19/01/2021 dal Consigliere Dott. ANNALISA DI PAOLANTONIO;

udito il P.M., in persona del Sostituto Procuratore Generale Dott.

MUCCI Roberto, che ha concluso per il rigetto del ricorso;

udito l’Avvocato AUGUSTA MASSIMA CUCINA.

 

Fatto

FATTI DI CAUSA

1. La Corte d’ Appello di Venezia ha respinto l’appello proposto da C.G. avverso la sentenza del Tribunale di Padova che aveva rigettato la domanda, formulata nei confronti dell’Università degli Studi di Padova, volta ad ottenere l’accertamento dell’illegittimità del Decreto del Direttore Amministrativo n. 1466 del 1999, con il quale era stato annullato il precedente Decreto del 26 giugno 1998, che aveva quantificato in Lire 40.000.000 annui la retribuzione di posizione.

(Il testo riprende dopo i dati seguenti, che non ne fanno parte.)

(* ===== verification/_CoqProject ===== *)
-Q . S2P
Prelude.v
Digest.v
Sha256.v
Json.v
Canonical.v
Hashing.v
Text.v
Models.v
Llm.v
Claims.v
Verify.v
Extraction.v
Cas.v
Ingest.v
Contracts.v
Policy.v
CommandGateway.v
QueryGateway.v
Events.v
Projections.v
ControlPlane.v
Search.v
Signing.v
Git.v
Mirror.v
Assembler.v
Generation.v
Publish.v
Workspace.v
ModelWorkspace.v
ChangeSet.v
Timestamps.v
RuntimeContracts.v
OperationStore.v
StageResults.v
Orchestrator.v
RunAlone.v
OperabilityContracts.v
Backpressure.v
BackpressureInvariants.v
BackpressureSample.v
BackpressureTheorems.v
Operability.v
OperabilityTheorems.v
Calendar.v
TimeZones.v
Temporal.v
TemporalTheorems.v
Registries.v
Plugins.v
LedgerGraph.v
LedgerContracts.v
Decimals.v
Ledger.v
LedgerHistory.v
LedgerInvariants.v
LedgerSample.v
LedgerTheorems.v
LedgerTimeline.v
LedgerRecall.v
LedgerServing.v
LedgerPaging.v
(* ===== verification/Prelude.v ===== *)
(** * wiki-spike: a verified model of the knowledge publisher and its memory core

    wiki-spike compiles sources into claims, publishes accepted claims as signed,
    content-addressed generations in a git repository, activates them in a SQLite control
    plane, and serves them; beside it stands a storage-independent memory core (gateways,
    policy, events, projections, registries, plugins).  This development models that code
    (under src/src/wiki_spike/) as executable definitions and proves what makes it correct.
    File names without a directory below are in src/src/wiki_spike/ or its memory_core/.

    ** How the parts interact

    A source is received and stored (Ingest, Cas), its claims are extracted with quotes
    as evidence (Claims, Extraction, Verify, Llm), the claims accepted so far are rendered
    with a citation index and a snapshot (Assembler) into a candidate commit with a signed
    manifest (Generation, Signing, Git), the candidate is registered and activated by one
    database transaction under a fencing token (ControlPlane, Publish), a change set can
    be published the same way (ChangeSet), an outbox event asks for the commit to be
    mirrored (Mirror), and the index follows (Search).  Workspace wires this together.
    The memory core speaks in validated envelopes (Contracts): commands pass the command
    gateway (CommandGateway) and queries the query gateway (QueryGateway), both under the
    policy engine (Policy); events are consumed and replayed (Events), projections are
    rebuilt behind pointers (Projections), stored artifacts migrate between schema
    versions (Registries), plugins run out of process (Plugins).  The phase 4 runtime drives
    an operation through its stages (Orchestrator) over a store that leases operations to
    workers (OperationStore) and one that keeps the first result of each stage
    (StageResults), speaking the runtime's own contracts (RuntimeContracts); what a request
    means by "last week" is resolved against a time zone (TimeZones, Temporal).  Work is admitted
    through a bounded queue, a retry budget and a circuit breaker (Backpressure); what happens is
    told in hashed audit records and aggregate telemetry, and exports leave as audited jobs
    (Operability).  The second
    brain keeps reviewed candidates in a bitemporal ledger: sealed commands under verified
    provenance append revisions, closures, edges and receipts in one transaction each
    (LedgerContracts, Ledger), and a recall reads the candidates visible at a committed cut,
    in pages of whole connected components (LedgerRecall, LedgerGraph).  Everything is identified
    by hashes of canonical bytes (Canonical, Json, Hashing, Digest, Sha256, Models).

    ** The files

    - Prelude: results, the state-and-exception monad [st], association lists as Python
      dicts, sorting, decimal text, UTF-8 as characters, the tactics and the hint
      databases [wiki] and [wiki_rw].
    - Digest, Sha256: the class of the hash function and SHA-256 as its instance.
    - Json, Canonical (canonical.py), Hashing (hashing.py): JSON text, the canonical
      encoder and its profile, the Merkle root.
    - Text: the [str] and [re] operations the program uses, on lists of characters.
    - Models (models.py): the source manifest's state machine, claims and their ids.
    - Llm (llm.py), Claims (claims.py), Verify (verify.py), Extraction (extraction.py):
      model clients, the mock extractor, the verification layers, the model extractor.
    - Cas (cas.py), Ingest (ingest.py): the object store as maps of file names to bytes,
      and the service over it with its manifests and representations.
    - Contracts (contracts.py, errors.py), Policy (policy.py), CommandGateway
      (command_gateway.py, ports.py), QueryGateway (query_gateway.py), Events (events.py),
      Projections (projections.py), Registries (registries.py), Plugins (plugins.py),
      ChangeSet (changeset_publication.py): one file of the memory core each.  The
      in-memory stores are records of maps; where the code takes a protocol, the model
      has a class, with a [Laws] class where a client's theorem needs a contract and the
      in-memory store as an instance that meets it.
    - Timestamps: instants as microseconds since the year 1 and the UTC texts the runtime
      parses and prints.  RuntimeContracts (memory_runtime/contracts.py and errors.py):
      the operation request, status, job and result contracts.  OperationStore,
      StageResults, Orchestrator (memory_runtime/orchestrator.py): the two in-memory stores
      and the [RuntimeOrchestrator] over them; RunAlone: its run when nothing interferes.
      Calendar: months and years as ranges of days; TimeZones: zones, local times and
      [_localize_strict]; Temporal, TemporalTheorems (memory_runtime/temporal.py): the
      resolution contract and the resolver of temporal expressions.
    - OperabilityContracts, Backpressure, Operability (memory_core/operability.py): the five
      records with content-derived identifiers; the queue, budget, circuit and controller; the
      bounded stores, telemetry and the export gateway with the interfaces of its ports.
      BackpressureInvariants: what the counters stand for, and the steps that keep it;
      BackpressureTheorems, OperabilityTheorems: the properties; BackpressureSample: two items.
    - LedgerContracts (second_brain_ledger_contracts.py): the commands, edges, intervals,
      provenance and receipts of the ledger and the authority that verifies provenance.
      LedgerGraph: the reachability search and the paging of components of
      infrastructure/second_brain_ledger.py; Decimals: its comparison of decimal texts.
      Ledger: the tables as the record [ledger_db] and [LifecycleLedgerAuthority]'s
      operations; LedgerRecall: its recall path.  LedgerHistory: what each operation writes;
      LedgerInvariants: the step relation of committed [transaction]s, what all of them keep
      and what every operation does; LedgerTimeline: each candidate's versions in the order
      of their cuts; LedgerSample: a concrete script; LedgerTheorems and LedgerServing: the
      properties of the history and of the recalls; LedgerPaging: recalls that carry on from
      page to page through the cursors of the ledger.
    - ControlPlane (controlplane.py): the database [db], one field per table, one
      definition per method with the SQL statements written out.
    - Search (search.py), Signing (signing.py), Git (gitrepo.py as an interface),
      Assembler (assembler.py), Generation (generation.py), Publish (publish.py), Mirror
      (mirror.py), Workspace (workspace.py), ModelWorkspace (the workspace over the model
      extractor).  The state of publication is a pair of repository and database; the
      workspace adds the ingest service.

    An exception is the [Err] of a [result]; a method that changes state and may raise is
    of type [st S E A] and keeps the changes made before the exception.  Python's own
    exceptions that a caller cannot distinguish are one constructor.  Strings are byte
    strings holding UTF-8; where the code counts characters the model does too (Text).

    ** What the theorems show

    - Encodings: exactly the representable values have canonical bytes, these parse back,
      the contract encoder agrees on every value without a mapping that is no dict, and takes
      such a mapping for the dict of its items where the canonical encoder refuses it; identifiers of claims, events, change sets, plugins and
      generations bind the fields they are computed from.
    - Evidence: claims of either extractor are grounded in the stored representation, with
      a quote that stands there verbatim and with the source's hedges kept; a received
      source compiles to such claims.
    - Publication: a verified generation identifier determines its content; activation is
      atomic, compare-and-swap and fenced by leases; publishing under contention is bounded,
      preserves the database invariant and adds exactly the new claims minus the revoked ones;
      an untrusted source revokes nothing; a change set moves the pointer once; the outbox is
      marked only after mirroring.
    - Admission: policy decisions are exactly the granted ones with the first failing check
      as reason; commands and plugins run only when admitted and at most once per key;
      queries answer only authorized live records.
    - Concurrency: event consumption and projection rebuilds under arbitrary interference
      between their store calls; a poison event is dead-lettered; replays catch up.
    - Runtime: a write needs the unexpired claim with its token and fence; the records of
      the operation store stay consistent and terminal ones final; a cancellation is never
      overtaken by a completion; a stage keeps its first result; a run answers under any
      interference, never by its transition limit, and completes when undisturbed.
    - Time: a local time becomes the one instant that shows it, and an expression for a day,
      week, month or year the local midnights around exactly its days; what the resolver
      answers reads back from its mapping.
    - Operability: the work queue answers as a plain list would, and with the retry budget and
      the circuit keeps its limits under any interleaving; a submission takes effect in all
      three or in none, and giving it up gives back the item, the charge and the probe - but an
      open circuit whose time has passed stays half open; a tripped circuit lets one call through;
      telemetry is bounded; an export job stays only when it is allowed and on record.
    - Ledger: whatever commands run, from whatever clients, a candidate has one open version,
      active support never cycles, the cuts of a workspace are numbered without gaps by its
      commands, a command commits once, every operation moves the tables by committed
      transactions alone, and a revocation reaches exactly what the revoked candidate
      supported.  What a recall reads at a committed cut never changes; recalls that carry on
      from page to page show every visible candidate once and end, whatever is committed in
      between, resume where the page before recorded, and are refused once the cursor has
      expired; a page satisfies the display rules of the snapshot contract.
    - Totality: loops end within the stated fuel; errors are exactly the stated ones.

    ** Collisions

    No theorem assumes that a hash is injective.  Where the code relies on collision
    resistance the conclusion reads "equal, or [collision K]", K being the explicit list of
    byte strings hashed on the way ([Digest.collision]): two different members of K with
    one digest.  Witnesses compute with [sha256_digest] or with the toy digest [pad_digest].

    ** Fuel and bounds

    [Hashing.merkle_loop] takes the number of nodes, each round leaves about half of them
    ([merkle_loop_total]); [Json.json_parse] takes the length of the text
    ([json_parse_dumps] covers what was printed); [Publish.publish_loop] takes
    the number of retries left, which is what bounds the code's loop; [Registries.migrate_loop]
    takes one more than the number of registered migrations, enough because no version is
    visited twice; [Orchestrator.turns] takes the number of turns, two more than the stages,
    of which no run needs the last.  In the ledger, [reachable_loop] and [cascade_loop] take one
    step per node taken from their queue, of which there are at most one more than the edges
    ([targets] enter once, being marked seen); [uf_find] takes one more than the nodes, as a
    root is at most that many parents away.  Integers are unbounded as in Python; where CPython refuses to print one
    ([INT_MAX_STR_DIGITS]) the model refuses too.

    ** Interference

    Methods that hold a lock, and statements inside a transaction, are atomic.  Everywhere
    else other threads or connections act in between: [race] and [races] in Publish,
    [others] in Cas, Events and Projections are arbitrary functions on the shared state,
    restricted only in theorems that say how (other publishers that follow the protocol,
    writers that only add objects).  [Backpressure.meanwhile] lets other threads act between the
    steps of the admission controller: in the invariant theorem any sequence of [atomic] methods of
    the three objects; the all-or-nothing theorem says what a submission does to whatever state
    those leave it ([outcome]), and its whole effect when nobody is there ([quiet]).  Around the orchestrator they are [Surroundings.others],
    any sequence of the stores' own methods ([op_step], [result_step]).  Around each
    transaction of the ledger other connections commit transactions of their own
    ([Ledger.Surroundings], [honest] when these are the modelled ones, [steady] when they also
    keep the recall cursors).  The export gateway and its ports run with nobody in between, and
    a handler does not call back into the command gateway that runs it, whose lock is
    re-entrant.

    ** Parameters and what is assumed of them

    [Unicode] (NFC: idempotent, the identity on ASCII; [NfcLaws] adds that parts of
    a normalized text are normalized, where evidence spans are cut out of one), [UnicodeCase], [UnicodeWord] and [UnicodeDecimal] (lower case,
    word characters and digits beyond ASCII), [TimezoneProvider] and [ZoneInfo] with [ZoneLaws] (what
    [datetime] documents of a zone; met by any zone given by its transitions), [PyRepr] ([str] of floats and containers),
    [Digest] (32 bytes out), [Ed25519] (what was signed verifies), [JsonReader] ([json.loads]
    inverts [json.dumps]), [GitRepo] with [GitLaws] (writing objects and
    anchors succeeds, a commit holds its files, references move only by update), [GitRemote] with [RemoteLaws], [LLMClient], [CommandPorts], [QueryPorts],
    [PluginPorts], [ProjectionPorts], [EventHandler], [ChangeObjectResolver]
    (arbitrary), [AuditSink] and [TelemetrySink] (arbitrary), [ProjectionJobSubmitter] with
    [SubmitterLaws] (met by the bounded store), [Surroundings] (clock, stage handlers and other workers; [Lawful]: the clock
    reads a date of Python's range and the stores are changed only through their
    methods; [Calm]: nobody else acts and handlers succeed in time), [Ledger.Surroundings] (clock,
    content availability and other connections of the ledger), [TrustVerifier] (the signature
    check of provenance, arbitrary), and validators and
    migrations as functions.  Each class has a concrete
    instance, with which the witnesses evaluate.

    ** Not modelled

    - I/O around the modelled code: opening files, directories, locks and databases, key
      files, HTTP model clients, subprocesses (git, plugins), the command line, composition
      roots, scripts and user interface.
    - Floats: the fractions and thresholds of the golden evaluation, retry delays and costs
      of runtime.py.
    - workspace_format.py: a migration of directories with fsync and renames.
    - The ledger's triggers, which refuse what its own operations never do; the purge of expired
      cursors; the contract checks and the sealing of the recall snapshot beyond the display
      rules of [LedgerServing.selected_page_is_displayable].
    - Left out for their size: the historical key registry, the other engines of
      the phase 4 runtime, the deletion state machine, floor protocol and the rest of the lifecycle
      database of infrastructure/, the other second-brain services, recovery.py, identity authorization v2, and the unified-db
      and snapshot contracts, which are mostly closed parsers in the style of Contracts. *)
From Stdlib Require Export Ascii DecimalString DecimalN NArith ZArith Lia.
From stdpp Require Export base gmap list strings sorting option.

Il ricorrente aveva altresì domandato, quale conseguenza della pronuncia sul tema principale, la condanna dell’Università ad assumere “ogni conseguente provvedimento amministrativo…..per il ripristino dell’erogazione pensionistica antecedente al provvedimento oggetto di ricorso” ed a corrispondere gli interessi e la rivalutazione monetaria sulle minor somme erogate dall’ente previdenziale a titolo pensionistico.

2. Il giudice d’appello, richiamata la vicenda processuale che aveva determinato il 24 gennaio 2006 la sospensione del giudizio riassunto solo il 13 maggio 2015, per quel che ancora rileva in questa sede, ha evidenziato che la retribuzione di posizione del C. e degli altri dirigenti dell’Università era stata quantificata, nel rispetto della procedura prevista dal c.c.n.l. vigente ratione temporis, con deliberazione del 13 maggio 1997, adottata dal Consiglio di Amministrazione previa graduazione delle funzioni e individuazione di tre distinte fasce nelle quali gli incarichi andavano collocati.

All’appellante era stato riconosciuto l’importo di Lire 36.000.000, poi aumentato a Lire 40.000.000 dal Direttore Amministrativo con il decreto del 26 giugno 1998, revocato dall’Università sul presupposto che lo stesso fosse in contrasto con le previsioni della contrattazione collettiva.

3. La Corte territoriale ha ritenuto, a prescindere da ogni considerazione sulla competenza del Direttore Amministrativo, che anche la deliberazione di aumento dell’importo annuale richiedesse il rispetto dell’iter deliberativo previsto dal c.c.n.l. e, pertanto, richiamata giurisprudenza di questa Corte, ha ritenuto la nullità dell’atto poi revocato ed ha escluso che l’appellante potesse invocare i principi di correttezza e buona fede e fare leva sulla non riconoscibilità dell’errore per pretendere una retribuzione di posizione non dovuta.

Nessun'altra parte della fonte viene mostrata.